---- AVAILABLE DATA

Lemma total_pdbs_exists (first : dict) (data : list dict) :
  forallb (wf_record first) data = true -> forallb full_record data = true ->
  exists n, Checker.total_pdbs data = Ok n.
Proof.
  induction data as [|e rest IH]; simpl; intros Hwf Hfull; [exists 0; reflexivity|].
  apply andb_prop in Hwf, Hfull. destruct Hwf as [He Hrest], Hfull as [Hf Hfr].
  destruct (IH Hrest Hfr) as [m Hm].
  destruct (full_record_fields e Hf "pdb_files") as [v Hv]; [simpl; tauto|].
  destruct (wf_pdbs first e He) as [pdbs [Hp _]].
  unfold get_default in Hp. rewrite Hv in Hp. subst v.
  unfold getitem. rewrite Hv. cbn [bind len]. rewrite Hm. eexists. reflexivity.
Qed.

(** X16.  The checker raises no false alarm: on a well-formed collection
    whose records have all seven checked fields, compared with itself (what
    the pipeline exports for such a collection), the [__main__] block runs
    to its end and its four checks, total count, per-protein comparison,
    file comparison and fingerprint proof, all pass. *)
Theorem checker_passes_on_itself (data : list dict) :
  wf_collection data = true ->
  forallb full_record data = true ->
  Checker.main data data = Ok [true; true; true; true].
Proof.
  destruct data as [|first rest]; [discriminate|]. intros H Hfull.
  unfold wf_collection in H.
  repeat (apply andb_prop in H; destruct H as [H ?H]).
  rename H2 into Hwf. clear H H0 H1 H3.
  set (data := first :: rest) in *.
  unfold Checker.main, Checker.quick_sanity_check.
  change (match data with e :: _ => Ok e | [] => Raise IndexError end) with (Ok first).
  cbn [bind].
  destruct (total_pdbs_exists first data Hwf Hfull) as [n Hn].
  unfold Checker.compare_total_pdbs. rewrite Hn. cbn [bind fst]. rewrite Nat.eqb_refl.
  destruct (index_exists first data Hwf []) as [m Hm].
  destruct (index_into_invariants data [] m [] Hm (Forall_nil _) eq_refl (Forall_nil _))
    as (Hh & Hd & _ & Hin).
  assert (Hin' : Forall (fun kv => In (snd kv) data) m).
  { eapply Forall_impl; [|exact Hin]. intros kv Hkv.
    rewrite app_nil_r in Hkv. apply in_rev. exact Hkv. }
  unfold Checker.compare_proteins, Checker.compare_pkl_files, Checker.index_by_key.
  rewrite Hm. cbn [bind]. rewrite (key_set_eq_refl m Hh). cbn [negb].
  rewrite (compare_maps_same first data m Hwf Hfull Hh Hd Hin' m (incl_refl _)).
  cbn [bind fst].
  unfold Checker.proof_compare_pkl. rewrite Nat.eqb_refl. cbn [negb].
  rewrite compare_hashes_identical; [reflexivity|].
  apply forallb_forall. intros e He.
  rewrite forallb_forall in Hwf, Hfull.
  exact (checker_hash_ok first e (Hwf e He) (Hfull e He)).
Qed.

Lemma checker_passes_on_itself_witness :
  Checker.main [protein_A; protein_B] [protein_A; protein_B]
  = Ok [true; true; true; true].
Proof.
  apply checker_passes_on_itself; reflexivity.
Defined.

(** ** [export_by_gene] on a table the pipeline filled *)

(** The record [rows_to_pkl] writes for a stored record: the other columns
    in table order, an absent [exons] replaced by the empty list, and the
    subrecords last. *)
Definition filter_shape (first e : dict) : dict :=
  map (fun k => (k, if String.eqb k "exons" then py_or (get e k) (PyList [])
                    else get e k))
      (Pipeline.other_columns first)
  ++ [("pdb_files", get_default e "pdb_files" (PyList []))].

Definition has_gene (g : string) (e : dict) : bool :=
  py_eq (get e "gene_id") (PyStr g).

Lemma copy_columns_exact (row : PG.series) (f : string -> pyval) (cols : list string) :
  NoDup cols ->
  (forall k, In k cols -> PG.column row k = Ok (f k)) ->
  forall acc,
    (forall k, In k cols -> ~ In k (map fst acc)) ->
    Filter.copy_columns cols row acc
    = Ok (acc ++ map (fun k => (k, if String.eqb k "exons" then py_or (f k) (PyList [])
                                   else f k)) cols).
Proof.
  induction cols as [|col rest IH]; simpl; intros Hnd Hval acc Hfresh.
  - rewrite app_nil_r. reflexivity.
  - inversion Hnd as [|? ? Hk Hr]; subst.
    rewrite (Hval col (or_introl eq_refl)). cbn [bind].
    rewrite assoc_set_fresh
      by (apply assoc_get_none_iff; apply Hfresh; left; reflexivity).
    rewrite IH; [rewrite <- app_assoc; reflexivity|exact Hr| |].
    + intros k Hin. apply Hval. right. exact Hin.
    + intros k Hin Hacc. rewrite map_app, in_app_iff in Hacc. simpl in Hacc.
      destruct Hacc as [Hacc|[<-|[]]]; [|contradiction].
      apply (Hfresh k); [right; exact Hin|exact Hacc].
Qed.

Lemma len_list_or_empty (l : list pyval) :
  len (py_or (PyList l) (PyList [])) = Ok (List.length l).
Proof.
  destruct l; reflexivity.
Qed.

Section FilteredRecord.
Variable first : dict.
Hypothesis Hcols : NoDup (Pipeline.columns_of (Pipeline.other_columns first)).
Variable entry : dict.
Hypothesis Hwf : wf_record first entry = true.
Hypothesis Hret : returned_exactly first entry = true.
Variable idx : nat.
Variable r : PG.row.
Hypothesis Hrow : to_row first idx entry = Ok r.

(** The two subrecord arrays of the stored row. *)
Lemma pdb_cells_of_row :
  exists pdbs,
    assoc_get String.eqb "pdb_ids" r = Some (PG.CTextArr (map fst pdbs))
    /\ assoc_get String.eqb "pdb_files" r = Some (PG.CByteaArr (map snd pdbs)).
Proof.
  destruct (wf_pdbs first entry Hwf) as [pdbs [Hget _]].
  destruct (subscripts_of_subrecords _ _ (subrecords_are_subrecords pdbs))
    as [Hids Hcontents].
  assert (Hin1 : In "pdb_ids" (Pipeline.columns_of (Pipeline.other_columns first)))
    by (apply in_columns_of; tauto).
  assert (Hin2 : In "pdb_files" (Pipeline.columns_of (Pipeline.other_columns first)))
    by (apply in_columns_of; tauto).
  destruct (to_row_cell _ _ _ _ _ Hrow Hin1) as (rd & p1 & c1 & Hrd & Hp1 & Hc1 & Hr1).
  destruct (to_row_cell _ _ _ _ _ Hrow Hin2) as (rd' & p2 & c2 & Hrd' & Hp2 & Hc2 & Hr2).
  rewrite Hrd in Hrd'. injection Hrd' as <-.
  destruct (build_row_dict_spec _ _ _ _ Hrd)
    as (pdbs0 & ids & contents & Hiter & Hi & Hc & Hgi & Hgc & _).
  rewrite Hget in Hiter. simpl in Hiter. injection Hiter as <-.
  rewrite Hids in Hi. injection Hi as <-.
  rewrite Hcontents in Hc. injection Hc as <-.
  rewrite Hgi in Hp1. injection Hp1 as <-.
  rewrite Hgc in Hp2. injection Hp2 as <-.
  simpl in Hc1. bind_inv Hc1. injection Hc1 as <-.
  apply text_elements_of in Hm. subst a.
  simpl in Hc2. rewrite bytes_elements_of in Hc2. simpl in Hc2. injection Hc2 as <-.
  exists pdbs. split; assumption.
Qed.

--------

:: INSTRUCTIONS TO FOLLOW ::
Each line in the listing above from the one containing "- rewrite app_nil_r. reflexivity." through the one containing "as (pdbs0 &" should be repeated exactly, and no other line.

:: TASK OUTPUT ::
  - rewrite app_nil_r. reflexivity.
  - inversion Hnd as [|? ? Hk Hr]; subst.
    rewrite (Hval col (or_introl eq_refl)). cbn [bind].
    rewrite assoc_set_fresh
      by (apply assoc_get_none_iff; apply Hfresh; left; reflexivity).
    rewrite IH; [rewrite <- app_assoc; reflexivity|exact Hr| |].
    + intros k Hin. apply Hval. right. exact Hin.
    + intros k Hin Hacc. rewrite map_app, in_app_iff in Hacc. simpl in Hacc.
      destruct Hacc as [Hacc|[<-|[]]]; [|contradiction].
      apply (Hfresh k); [right; exact Hin|exact Hacc].
Qed.

Lemma len_list_or_empty (l : list pyval) :
  len (py_or (PyList l) (PyList [])) = Ok (List.length l).
Proof.
  destruct l; reflexivity.
Qed.

Section FilteredRecord.
Variable first : dict.
Hypothesis Hcols : NoDup (Pipeline.columns_of (Pipeline.other_columns first)).
Variable entry : dict.
Hypothesis Hwf : wf_record first entry = true.
Hypothesis Hret : returned_exactly first entry = true.
Variable idx : nat.
Variable r : PG.row.
Hypothesis Hrow : to_row first idx entry = Ok r.

(** The two subrecord arrays of the stored row. *)
Lemma pdb_cells_of_row :
  exists pdbs,
    assoc_get String.eqb "pdb_ids" r = Some (PG.CTextArr (map fst pdbs))
    /\ assoc_get String.eqb "pdb_files" r = Some (PG.CByteaArr (map snd pdbs)).
Proof.
  destruct (wf_pdbs first entry Hwf) as [pdbs [Hget _]].
  destruct (subscripts_of_subrecords _ _ (subrecords_are_subrecords pdbs))
    as [Hids Hcontents].
  assert (Hin1 : In "pdb_ids" (Pipeline.columns_of (Pipeline.other_columns first)))
    by (apply in_columns_of; tauto).
  assert (Hin2 : In "pdb_files" (Pipeline.columns_of (Pipeline.other_columns first)))
    by (apply in_columns_of; tauto).
  destruct (to_row_cell _ _ _ _ _ Hrow Hin1) as (rd & p1 & c1 & Hrd & Hp1 & Hc1 & Hr1).
  destruct (to_row_cell _ _ _ _ _ Hrow Hin2) as (rd' & p2 & c2 & Hrd' & Hp2 & Hc2 & Hr2).
  rewrite Hrd in Hrd'. injection Hrd' as <-.
  destruct (build_row_dict_spec _ _ _ _ Hrd)
    as (pdbs0 & ids & contents & Hiter & Hi & Hc & Hgi & Hgc & _).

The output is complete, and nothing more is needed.